ERAP2 protein allotype diversity in the population

Allotype diversity between human populations may indicate potential adaptation to pathogenic species. In the 1000 Genomes Project dataset [27], the 10 most frequent missense variants in ERAP2 in the global population form 10 haplotypes with a frequency of greater than 1% in one of the five major continental populations (Table 1). The ERAP2 allotype produced by the ancestral haplotype (which we will refer to as ERAP2*00) is very rare or absent in modern populations, while the most common haplotype (ERAP2*06A) in the population is identical to the ancestral haplotype, but harbours the G allele of rs2248374 (i.e., precludes protein expression). There are five additional haplotypes predicted to produce enzymatically active ERAP2 protein allotypes which we will refer to as ERAP2*01-ERAP2*05, following previously suggested nomenclature [28], and 5 predicted to not produce full-length protein allotypes; ERAP2*06A-ERAP2*10A (the suffix ‘A’ stands for ‘Aberrant’ expression where there is some doubt as to whether a protein is actually expressed [i.e., NMD under steady-state conditions]). The most common ERAP2 allotype (ERAP2*01) differs in amino acid sequence from the ancestral allotype at position 392. Additional amino acid positions determine other allotypes, such as ERAP2*03 (661 V) allotype that is common in Africa (2.3%) but absent in European and Asian populations. Also, ERAP2*02 (214 L) and ERAP2*05 (289 A) allotypes are common in Asia and rare (or absent) in other continental populations. To comprehensively map the landscape of allotype diversity in the general population, analysis of much larger sample sizes is needed (e.g., The UK Biobank includes data from 500,000 participants). Since ERAP2 is involved in a variety of human conditions [2], the polymorphic nature of the protein needs to be considered and allotype-specific study between pathogenic insult and immune response may help better understand the functional relation between ERAP2 allotypes and human disease.

Table 1 Haplotypes of common ERAP2 missense variants and splice variants in the 1000 Genomes populations.

Keeping haplotypes in balance

The ERAP2 sequence of chimpanzees and bonobos is >99% identical to that of humans, and the nucleotide sequence orthogonal to human exon 10 and the downstream splice region containing rs2248374 are identical (see Ensemble Genome Browser, accessed 31 July 2023) [29]. Intriguingly, these great apes are not polymorphic at the nucleotide position orthologous to rs2248374, and consequently lack the G allele that results in alternative splicing at exon 10 [6]. Therefore, the G allele may have been introduced after the split of our common ancestor during human evolution.

Due to the scarce fossil records available during human evolution’s early stages, estimations of allelic introduction remain challenging.

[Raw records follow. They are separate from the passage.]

Definition vram_ok (mc : ModelConfig) (n : NodeEntry) : bool :=
  match mo_min_vram_mb mc with
  | None => true
  | Some min => (vram_total_mb n =? 0)%Z || (min <=? vram_total_mb n)%Z
  end.

Definition gpu_ok (mc : ModelConfig) (n : NodeEntry) : bool :=
  match mo_require_gpu mc with
  | None => true
  | Some req =>
      let req := to_ascii_lowercase req in
      (String.eqb (gpu_name n) "" && String.eqb (gpu_vendor n) "")
      || str_contains (to_ascii_lowercase (gpu_name n)) req
      || str_contains (to_ascii_lowercase (gpu_vendor n)) req
  end.

Definition capable (st : RouterState) (m : string) (n : NodeEntry) : bool :=
  match cfg_models (rs_cfg st) !! m with
  | None => true
  | Some mc => vram_ok mc n && gpu_ok mc n
  end.

Definition under_cap (n : NodeEntry) : bool :=
  f32_le (watt_limit n) f32_zero || f32_lt (power_watts n) (watt_limit n).

(** The soft cap: only when somebody is under it. *)
Definition prefer_under_cap (l : list NodeEntry) : list NodeEntry :=
  if existsb under_cap l then List.filter under_cap l else l.

Definition excluded (exclude : list string) (n : NodeEntry) : bool := existsb (String.eqb (node_id n)) exclude.

Definition peer_max_power (l : list NodeEntry) : f32 := foldl (fun acc n => f32_max acc (power_watts n)) f32_zero l.

(** Keep [prev] only when [prev.total >= s.total]. *)
Definition keep_best (best : option (NodeEntry * Score * f32)) (x : NodeEntry * Score * f32)
    : option (NodeEntry * Score * f32) :=
  match best with
  | Some b => if f32_ge (s_total b.1.2) (s_total x.1.2) then best else Some x
  | None => Some x
  end.

(** The order on 32-byte hashes. *)
Fixpoint bytes_le (a b : list Z) : bool :=
  match a, b with
  | [], _ => true
  | _ :: _, [] => false
  | x :: a, y :: b => if (x <? y)%Z then true else if (y <? x)%Z then false else bytes_le a b
  end.

Section selector.
Context `{DashIter} `{Blake3}.

Definition affinity (session : string) (n : NodeEntry) : list Z :=
  blake3 (as_bytes session ++ [0%Z] ++ as_bytes (node_id n)).

(** [max_by_key]: the last of the maxima. *)
Definition rendezvous (session : string) (nodes : list NodeEntry) : option NodeEntry :=
  foldl (fun best n =>
    match best with
    | None => Some n
    | Some b => if bytes_le (affinity session b) (affinity session n) then Some n else best
    end) None nodes.

(** The nodes a request may go to, after the filters of [pick_excluding]. *)
Definition eligible_nodes (st : RouterState) (m : string) (role : NodeRole) (exclude : list string) : list NodeEntry :=
  let c := NodeRegistry_nodes_for (cl_nodes (rs_cluster st)) role (Some m) in
  let c := List.filter (fun n => negb (excluded exclude n)) c in
  List.filter (capable st m) c.

Definition candidates_for (st : RouterState) (m : string) (role : NodeRole) (exclude : list string) : list NodeEntry :=
  prefer_under_cap (eligible_nodes st m role exclude).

Also, complex human behaviours, such as migration and reticulation are difficult to address in evolutionary models [30]. Like much of present-day genetic variation in humans, the estimated time of introduction of the G allele of rs2248374 in homo sapiens traces back to a common ancestor of Neanderthals and humans (>700,000 years based on simulation-based prediction of modern human genome data) [31]. It may also be possible that ERAP2 SNVs have been introduced through interbreeding (termed ‘introgression’) between archaic humans and ancestors of modern Eurasian populations (~50,000 years ago) [25] (Fig. 3). Adaptive introgression of gene alleles from Neanderthals to modern humans has been shown to be driven by host-RNA virus interactions [32], and the modelling of the ERAP2 gene suggests Neanderthal-introgressed alleles, such as rs17409040 that is in full linkage with splice variant rs17486481 (i.e., Haplotype C could be a result of introgression) [25, 33, 34]. However, unlike variants that reside in haplotype C, the G allele of rs2248374 (i.e., haplotype B) is common in all global populations, including African populations considered devoid of archaic introgression, which indicates that rs2248374 probably arose in an early hominid ancestor and its allelic diversity in modern humans populations is perhaps result of continuous or recurrent contact between multiple very early African lineages [30].

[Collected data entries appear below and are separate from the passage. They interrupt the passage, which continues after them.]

Lemma adm_inv_try s : adm_inv max cap s -> adm_inv max cap (try_admit max s).1.
Proof.
  intros Hv. rw /try_admit /can_admit. destruct (Z.ltb_spec (inflight (pool s)) max); [|done].
  destruct (bool_decide_reflect (turn (pool s) = [])) as [Ht|]; [|done]. destruct Hv as [[] ? ? ? Hsl ? ?]. cbn [fst andb].
  split; cbn; auto; [by split|lia|rw /slots /= in Hsl |- *; lia|lia|by rw Ht].
Qed.

(** Appending a fresh waiter to a tenant's queue. *)
Lemma queue_inv_push g t w (q := default [] (waiting g !! t)) ts :
  queue_inv cap g -> length q < cap -> (forall t' i, ~ queued_at (waiting g) t' i w) ->
  ts = (if (length (q ++ [w]) =? 1)%nat then turn g ++ [t] else turn g) ->
  queue_inv cap (mkPoolInner (inflight g) (<[t := q ++ [w]]> (waiting g)) ts).
Proof.
  intros [Hnd Hdom Hne Huniq] Hcap Hw ->.
  assert (is_Some (waiting g !! t) <-> length (q ++ [w]) <> 1) as Hone.
  { rw /q length_app /=. destruct (waiting g !! t) as [q0|] eqn:E; cbn; [|split; [by intros []|lia]].
    destruct (Hne t q0 E) as [Hq0 _]. destruct q0; [done|]. simpl. split; [lia|done]. }
  assert (t ∈ turn g <-> length (q ++ [w]) <> 1) as Hin by by rw Hdom.
  split; cbn [turn waiting].
  - destruct (Nat.eqb_spec (length (q ++ [w])) 1) as [H1|]; [|done]. apply NoDup_app. split; [done|].
    split; [|by apply NoDup_singleton]. intros x Hx ->%list_elem_of_singleton. by apply Hin in Hx.
  - intros t'. rw lookup_insert. destruct (decide (t = t')) as [<-|Ht].
    + split; [done|]. intros _. destruct (Nat.eqb_spec (length (q ++ [w])) 1); [rw elem_of_app; right; by left|by apply Hin].
    + rw -Hdom. destruct (_ =? _)%nat; [rw elem_of_app list_elem_of_singleton; naive_solver|done].
  - intros t' q' [[<- <-]|[_ Hq']]%lookup_insert_Some; [|by apply (Hne t')]. rw length_app /=. split; [by destruct q|lia].
  - assert (forall t' i w', queued_at (<[t := q ++ [w]]> (waiting g)) t' i w' ->
      (queued_at (waiting g) t' i w' /\ w' <> w) \/ (t' = t /\ i = length q /\ w' = w)) as Hold.
    { intros t' i w' (q' & Hq' & Hl). apply lookup_insert_Some in Hq' as [[<- <-]|[_ Hq']].
      - apply lookup_snoc_Some in Hl as [[Hi Hl]|[-> ->]]; [left|by right].
        assert (queued_at (waiting g) t i w') as Hqa.
        { rw /q in Hl. destruct (waiting g !! t) as [q0|] eqn:E; [by exists q0|]. by rw lookup_nil in Hl. }
        split; [done|]. intros ->. by eapply Hw.
      - left. assert (queued_at (waiting g) t' i w') as Hqa by by exists q'. split; [done|]. intros ->. by eapply Hw. }
    intros t1 i1 t2 i2 w' [[H1 Hn1]|(-> & -> & ->)]%Hold [[H2 Hn2]|(-> & -> & Hw2)]%Hold; try done. by eapply Huniq.
Qed.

Fig. 3: Graph showing the frequency of the G allele of rs2248374 throughout human history.
figure 3

The dark blue line indicates the trajectory of the frequency of the G allele of rs2248374 during human evolution until present. Historic allele frequency data and selection statistics (Pselection) for rs2248374 were provided by Kerner et al. Cell Genomics 2023 upon request (number of ancient DNA samples used to calculate the allele frequency in grey). The allele frequency for subpopulations of the African and European populations of the 1000 Genomes Project are also shown. Kya thousand years ago, Mya million years ago, CEU Utah residents with Northern and Western European ancestry, TSI = Toscani in Italia, GBR British in England and Scotland, FIN Finnish in Finland, IBS Iberian populations in Spain, YRI Yoruba in Ibadan, Nigeria, LWK Luhya in Webuye, Kenya, GWD Gambian in Western Division, The Gambia, MSL Mende in Sierra Leone, ESN Esan in Nigeria, ASW African Ancestry in Southwest US, ACB African Caribbean in Barbados.

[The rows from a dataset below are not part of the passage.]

(* ===== verification/KvStore.v ===== *)
(** * The KV block store

    [cgn-kv] ([block.rs], [tier.rs], [ssd.rs], [index.rs]) and
    [cgn-kvcached/src/tiers.rs]. The block index is an interface with two
    implementations, as in the source: the DashMap of dev builds and RocksDB
    keyed by [digest || layer]; the store is written and verified against the
    interface. Disk and RocksDB calls can fail: a [Faults] value says which.
    Bytes are lists of [Z]; times are seconds. *)

From stdpp Require Import pretty.
From S2P Require Import Prelude Hash Float32.

(** ** Blocks *)

Record BlockAddress := mkAddr { digest : list Z; layer : Z }.

#[export] Instance BlockAddress_eq_dec : EqDecision BlockAddress.
Proof. solve_decision. Defined.
#[export] Instance BlockAddress_countable : Countable BlockAddress.
Proof.
  refine (inj_countable' (fun a => (digest a, layer a)) (fun p => mkAddr p.1 p.2) _). by intros [].
Defined.

(** What [[u8; 32]] and [u32] guarantee. *)
Definition addr_valid (a : BlockAddress) : Prop :=
  length (digest a) = 32 /\ Forall (fun b => (0 <= b < 256)%Z) (digest a) /\ is_u32 (layer a).

Inductive TierKind := Gpu | Ram | Ssd.

#[export] Instance TierKind_eq_dec : EqDecision TierKind.
Proof. solve_decision. Defined.

Record BlockMeta := mkMeta {
  bm_model : string;
  bm_layer : Z;
  bm_bytes : Z;
  bm_created_unix : Z;
  bm_last_seen_unix : Z;
  bm_tier : TierKind;
}.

Multiple independent studies have shown that the haplotypes of ERAP2 have persisted over very long periods of time as the result of long-standing balancing selection (>Million years) [6, 35,36,37]. The process of balancing selection does not reduce genetic variation by selecting for alleles, but rather maintains multiple common alleles to conserve beneficial diversity within a population, in particular those involved in the co-evolutionary arms race between host and pathogens [37,38,39] In humans, ERAP2 does not show signature of ancient balancing selection indicating that variants were likely introduced in the human lineage after the split from the chimpanzees [40]. However, the balancing selection signature of ERAP2 is old and estimated at over more than a million years predating the split between humans and archaic hominins with the estimated time at which alleles have coalesced to a single common ancestor that lived up to ~1-4 Million years ago [6, 35, 36]. Evidence in support of long-term balancing selection are the very high polymorphic diversity of the ERAP2 gene compared to the average protein-coding gene, and the maintenance of alleles of SNVs at intermediate frequency across the global human population [6, 35, 37, 38].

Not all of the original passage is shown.